Мифов, с которыми работает Бенигсен, общество создало не так уж и много — соответственно и число излюбленных писателем идеологем ограничено, при этом они повторяются из романа в роман.
Уже в первом романе Всеволода Бенигсена «ГенАцид» содержится в зародыше идея двух следующих романов: «Раяд» и «ВИТЧ». Историк Андрей Пахомов, написавший дерзкий диплом об истории как цепи нелепых случайностей под довольно туманным названием «Центростремительная сила хаоса и его мифотворческая логика», на практике убеждается, что любая попытка придать природному хаосу «осмысленность и порядок» приводит к катастрофическому результату. Нельзя сказать, правда, что в самом романе «ГенАцид» эта мысль была центральной. Природного Хаоса в Больших Ущерах, разумеется, хватает, но безумный эксперимент с насильственной прививкой большеущерцам русской классики в рамках осуществления Генеральной Национальной Идеи (сокращенно ГЕНАЦИД) никак не назовешь попыткой упорядочивания. Зато в «Раяде» такая попытка осуществлена.
В одном из районов Москвы претворен в реальность лозунг «Россия для русских». Кавказцев и азиатов из района вытеснили, в результате чего улицы освободились от уродливых палаток и мусора, подъезды засияли чистотой, преступность исчезла, в магазинах воцарились умеренные цены, в больницах — внимательность и вежливость, а в школах — преподавание патриотизма.
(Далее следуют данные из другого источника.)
(* ===== verification/Hashmap.v ===== *)
(** * The insertion-ordered hash map

    Models [utils/linked/hashmap.go]: a map from keys to elements of a linked list,
    the list, and a stack of elements that were freed and are used again.  It runs on
    the heap of [Linked]; [keyValue{}] is the pair of zero values.

    The specification is [ordmap]: the list of the key-value pairs from the oldest to the
    newest, with distinct keys.  [hm_rep] relates the two; the theorems show that every
    operation implements the one on [ordmap], that [Clear] does so in any order of
    iteration over the Go map, and that an iteration that deletes what it has seen
    visits every pair once, in order.  The components that hold a hash map (the polls,
    the caches, the metrics) use the operations of [ordmap]. *)

From S2P Require Import Prelude Linked.

(** ** Specification: ordered maps *)

Section ordmap.
Context {K V : Type} `{EqDecision K}.

Notation ordmap := (list (K * V)).
Implicit Types m : ordmap.

Definition om_get m (k : K) : option V :=
  snd <$> List.find (λ kv, bool_decide (kv.1 = k)) m.

Definition om_delete m (k : K) : ordmap := filter (λ kv, kv.1 ≠ k) m.

Definition om_put m (k : K) (v : V) : ordmap := om_delete m k ++ [(k, v)].

Definition om_oldest m : option (K * V) := head m.
Definition om_newest m : option (K * V) := last m.
Definition om_len m : Z := Z.of_nat (length m).

Definition om_wf m : Prop := NoDup m.*1.

Lemma om_get_Some m k v : om_wf m → om_get m k = Some v ↔ (k, v) ∈ m.
Proof.
  unfold om_wf, om_get. induction m as [|[k' v'] m IH]; simpl.
  - intros _. split; [done|]. intros []%elem_of_nil.
  - rewrite NoDup_cons. intros [Hn Hnd]. specialize (IH Hnd). case_bool_decide as E; simpl in *.
    + subst. rewrite elem_of_cons. split; [intros [= ->]; by left|].
      intros [[= ->]|Hin]; [done|]. destruct Hn. apply list_elem_of_fmap. by exists (k, v).
    + rewrite IH, elem_of_cons. split; [by right|]. intros [[= -> ->]|?]; done.
Qed.

Lemma om_get_None m k : om_get m k = None ↔ k ∉ m.*1.
Proof.
  unfold om_get. induction m as [|[k' v'] m IH]; simpl.
  - split; [intros _; apply not_elem_of_nil|done].
  - rewrite not_elem_of_cons. case_bool_decide as E; simpl in *; [naive_solver|]. rewrite IH. naive_solver.
Qed.

Lemma om_delete_elem m k kv : kv ∈ om_delete m k ↔ kv ∈ m ∧ kv.1 ≠ k.
Proof. unfold om_delete. rewrite list_elem_of_filter. tauto. Qed.

Lemma om_delete_wf m k : om_wf m → om_wf (om_delete m k).
Proof.
  unfold om_wf, om_delete. intros H. eapply sublist_NoDup; [exact H|]. apply fmap_sublist, sublist_filter.
Qed.

Lemma om_delete_absent m k : k ∉ m.*1 → om_delete m k = m.
Proof.
  intros Hn. apply list_filter_all, Forall_forall. intros kv Hin <-. apply Hn.
  apply list_elem_of_fmap. by exists kv.
Qed.

Lemma om_delete_split m1 k v m2 :
  om_wf (m1 ++ (k, v) :: m2) → om_delete (m1 ++ (k, v) :: m2) k = m1 ++ m2.
Proof.
  unfold om_wf. rewrite fmap_app, fmap_cons, NoDup_app, NoDup_cons. simpl. intros (_ & Hd & Hn & _).
  unfold om_delete. rewrite filter_app, filter_cons_False by (simpl; tauto).
  fold (om_delete m1 k). fold (om_delete m2 k).
  rewrite !om_delete_absent; [done|done|]. intros Hin. apply (Hd k Hin). by left.
Qed.

Lemma om_delete_not_in m k : k ∉ (om_delete m k).*1.
Proof. intros ([k' v] & -> & H)%list_elem_of_fmap. apply om_delete_elem in H as [_ H]. done. Qed.

Lemma om_put_wf m k v : om_wf m → om_wf (om_put m k v).
Proof.
  intros H. unfold om_wf, om_put. rewrite fmap_app, NoDup_app. split_and!.
  - by apply om_delete_wf.
  - intros k' Hin ->%list_elem_of_singleton. by apply om_delete_not_in in Hin.
  - apply NoDup_singleton.
Qed.

Lemma om_get_put m k v k' : om_wf m → om_get (om_put m k v) k' = if decide (k' = k) then Some v else om_get m k'.
Proof.
  intros H. pose proof (om_put_wf m k v H) as H'. case_decide as E.
  - subst. apply om_get_Some; [done|]. unfold om_put. set_solver.
  - destruct (om_get m k') as [v'|] eqn:G.
    + apply om_get_Some in G; [|done]. apply om_get_Some; [done|]. unfold om_put.
      apply elem_of_app. left. by apply om_delete_elem.
    + apply om_get_None in G. apply om_get_None. intros ([k2 v2] & -> & Hin)%list_elem_of_fmap.
      unfold om_put in Hin. apply elem_of_app in Hin as [Hin|Hin].
      * apply om_delete_elem in Hin as [Hin _]. apply G. apply list_elem_of_fmap. by exists (k2, v2).
      * apply list_elem_of_singleton in Hin. by simplify_eq.
Qed.

Lemma om_get_delete m k k' : om_wf m → om_get (om_delete m k) k' = if decide (k' = k) then None else om_get m k'.
Proof.
  intros H. pose proof (om_delete_wf m k H) as H'. case_decide as E.
  - subst. apply om_get_None, om_delete_not_in.
  - destruct (om_get m k') as [v'|] eqn:G.
    + apply om_get_Some in G; [|done]. apply om_get_Some; [done|]. by apply om_delete_elem.
    + apply om_get_None in G. apply om_get_None. intros ([k2 v2] & -> & Hin)%list_elem_of_fmap.
      apply om_delete_elem in Hin as [Hin _]. apply G. apply list_elem_of_fmap. by exists (k2, v2).
Qed.

Lemma om_len_nonneg m : (0 ≤ om_len m)%Z.
Proof. unfold om_len. lia. Qed.

Lemma om_len_delete m k v :
  om_wf m → om_get m k = Some v → om_len (om_delete m k) = (om_len m - 1)%Z.
Proof.
  intros Hwf Hg. apply om_get_Some in Hg as Hin; [|done].
  apply list_elem_of_split in Hin as (m1 & m2 & ->). rewrite om_delete_split by done.
  unfold om_len. rewrite !length_app. simpl. lia.
Qed.
End ordmap.

#[export] Hint Resolve om_delete_wf om_put_wf : ava.
Notation ordmap K V := (list (K * V)).
Lemma filter_kids (kids : list (ID * Block)) (m : gmap ID Block) X :
  kids ≡ₚ map_to_list m →
  let ids := (filter (λ kv : ID * Block, kv.1 ≠ X) kids).*1 in
  NoDup ids ∧ ∀ c, c ∈ ids ↔ is_Some (m !! c) ∧ c ≠ X.
Proof.
  intros Hk ids. split.
  - eapply sublist_NoDup; [|apply fmap_sublist, sublist_filter]. rewrite Hk. apply NoDup_fst_map_to_list.
  - intros c. unfold ids. rewrite list_elem_of_fmap. split.
    + intros ([c' b] & -> & [Hne Hin]%list_elem_of_filter). rewrite Hk, elem_of_map_to_list in Hin. by split; [eexists|].
    + intros [[b Hb] Hne]. exists (c, b). split; [done|]. apply list_elem_of_filter. split; [done|].
      by rewrite Hk, elem_of_map_to_list.
Qed.

Lemma acceptPreferredChild_spec Iss st P n t :
  engine_inv Iss st → P = lastAcceptedID (ts st) → blocks (ts st) !! P = Some n → sb n = Some t →
  wp (acceptPreferredChild iter_map acceptor_fails accept_fails reject_fails n)
     (λ _ st', ∃ b, children n !! sb_Preference t = Some b
        ∧ accepted_child P (sb_Preference t) (blk_Height b) st st') failed st.
Proof.
  intros [HT HM Hlog Hlast Hheight _ _] -> Hn Ht.
  set (P := lastAcceptedID (ts st)) in *. set (rh := lastAcceptedHeight (ts st)) in *.
  pose proof (t_sb _ _ _ _ _ HT P n Hn) as Hsb. rewrite Ht in Hsb. destruct Hsb as [Hok Hch].
  destruct (Hch (sb_Preference t) (sb_Preference_law t Hok)) as [b HX]. set (X := sb_Preference t) in *.
  destruct (tree_inv_root_child _ _ _ _ _ _ _ HT Hn HX) as (HXr & HXid & HXp & HXh & HXd & _).
  unfold acceptPreferredChild. apply wp_bind. eapply wp_some; [exact Ht|]. fold X.
  apply wp_bind. eapply wp_some; [exact HX|].
  apply wp_bind. unfold wp at 1, BlockAcceptor_Accept.
  destruct (acceptor_fails X) eqn:Hf1; [split; [left; eauto|done]|].
  apply wp_bind. unfold wp at 1, vm_Accept.
  destruct (accept_fails (blk_ID b)) eqn:Hf2; [split; [right; left; eauto|done]|].
  do 3 (apply wp_bind, wp_modify). apply wp_bind. unfold wp at 1, range. cbn [ts statuses events seed].
  set (kids := iter_map Block (seed st) (children n)).
  assert (kids ≡ₚ map_to_list (children n)) as Hkids by apply iter_map_perm.
  destruct (filter_kids kids (children n) X Hkids) as [Hnd Hids].
  set (rejects := filter (λ kv : ID * Block, kv.1 ≠ X) kids) in *.
  set (st1 := mkState _ _ _ _).
  assert (log_inv g gh (statuses st1) (events st1)) as Hlog1.
  { apply (log_extend g gh (statuses st) (events st) (EvAccept b)); [done|simpl; congruence|].
    intros b' [= <-]. rewrite <- Hlast, <- Hheight. done. }
  destruct (metrics_Rejected_spec X (ts_metrics (ts st)) (m_wf _ _ _ _ HM) (m_num _ _ _ _ HM)) as (M1 & M2 & M3).
  apply wp_bind. eapply wp_mono; [apply (reject_all rejects st1)| |done]; try done.
  { intros [c bc] [Hne Hin]%list_elem_of_filter. simpl. rewrite Hkids, elem_of_map_to_list in Hin.
    destruct (tree_inv_root_child _ _ _ _ _ _ _ HT Hn Hin) as (_ & Hcid & _ & _ & Hd & _).
    split; [done|]. rewrite HXid. simpl in Hne. by rewrite decided_insert_ne. }
  intros [] st2 [Ht2 Hs2 Hlog2 Hacc2 _ Hat2 Hmw Hmn Hmk].
  assert (blocks (ts st2) = blocks (ts st)) as Hb2 by by rewrite Ht2.
  assert (rejecting P X (blk_Height b) (reverse rejects.*1) st2) as Hrej.
  { split_and!; [|constructor|done].
    - rewrite Hb2. eapply (tree_inv_accept P rh); try done. intros i. rewrite Hs2.
      destruct (decide (i ∈ rejects.*1)); [done|]. simpl. rewrite HXid, lookup_insert.
      destruct (decide (X = i)) as [->|?]; [by rewrite decide_True|by rewrite decide_False].
    - done.
    - intros id. rewrite Hmk. change (id ∈ _) with (id ∈ (processingBlocks (metrics_Rejected X (ts_metrics (ts st)))).*1) at 1.
      rewrite M3, (m_keys _ _ _ _ HM id), Hb2, elem_of_reverse, lookup_delete_is_Some. fold P.
      split; [intros (((H1 & H2 & _) & H3) & H4)|intros ((H1 & H2) & H3 & H4)];
        split_and!; try done; apply not_elem_of_nil.
    - done. }
  unfold rejectTransitively. apply wp_bind, wp_get.
  eapply wp_mono; [eapply (reject_loop_spec P X (blk_Height b)); [exact Hrej|]| |done].
  { apply map_subseteq_size, delete_subseteq. }
  intros [] st3 [Hrej3 [Hr1 Hr2 Hr3 Hr4 Hr5]]. exists b. split; [done|].
  assert (accepted_blocks (events st3) = accepted_blocks (events st) ++ [b]) as Hacc.
  { rewrite Hr4, Hacc2. unfold accepted_blocks. simpl. by rewrite omap_app. }
  constructor; [done|..].
  - unfold log_last. by rewrite Hacc, last_snoc.
  - unfold log_height. by rewrite Hacc, last_snoc.
  - by rewrite <- Hb2.
  - rewrite Hr1, Ht2. done.
  - intros x. rewrite Hr5, Hat2.
    assert (∀ c, is_Some (children n !! c) → c ∈ (processingBlocks (ts_metrics (ts st))).*1) as Hkey.
    { intros c [bc Hc]. destruct (tree_inv_root_child _ _ _ _ _ _ _ HT Hn Hc) as (Hcr & _ & _ & _ & _ & m & Hm & _).
      apply (m_keys _ _ _ _ HM). split_and!; [by eexists|done|apply not_elem_of_nil]. }
    assert (acct st1 x ↔ acct st x) as ->.
    { unfold acct, st1. simpl. change (metrics_Accepted X (ts_metrics (ts st))) with (metrics_Rejected X (ts_metrics (ts st))).
      rewrite M3, fmap_app, elem_of_app. simpl. rewrite list_elem_of_singleton, HXid.
      assert (X ∈ (processingBlocks (ts_metrics (ts st))).*1) by (apply Hkey; by eexists).
      destruct (decide (x = X)); naive_solver. }
    split; [|by left]. intros [?|Hx]; [done|]. left. apply Hids in Hx as [Hx _]. by apply Hkey.
Qed.
End reject.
Но порядок этот — доказывает автор — таит в себе опасность, что подтверждает история мифического славянского народа раядов, жившего на территории Москвы. Раяды процветали, пока были открытым сообществом, и погибли, когда искоренили всех иноплеменников. «В России нельзя трогать беспорядок. Этот беспорядок священен — он творческий!» — приходит к выводу ученый, изучавший историю Раяд.
Оставим на совести автора и причудам писательского воображения образцовый порядок на русской территории, однако отметим, что он не просто сомнителен, но вступает в противоречие с тезисом об имманентности национального беспорядка русскому менталитету. Но автору важны не детали — ему важно вывести идеологическую формулу: самоизоляция губительна для нации.
Чистоту этой формулы, правда, в «Раяде» затемняет довольно банальная детективная интрига: за энергичным всплеском русского национализма и погромными акциями туповатых подростков, оказывается, стоит олигарх, за бесценок скупающий освободившиеся квартиры в районе и уже разинувший рот на лакомый кусок земли с рестораном «Кавказ».
Впрочем, роман портит не только этот — типично масскультовый — сюжетный ход: все объяснить злой волей плохого человека или группы плохих людей, над которыми одержит победу если не добро, то по крайней мере привычный, несовершенный, но родной уклад. Сама мифология русского национализма слишком заезжена, и Бенигсен невольно попадает в протоптанный след. Читателю с самого начала ясно, что перед ним развертывается несложная теорема, где предложена система доказательств от противного. Меж тем жизнь вносит стремительные коррективы в теорему, показывая то картинки с Манежной площади, то груду цветов на месте убийства Буданова, которые никак не объяснишь злой волей людей, скупающих недвижимость.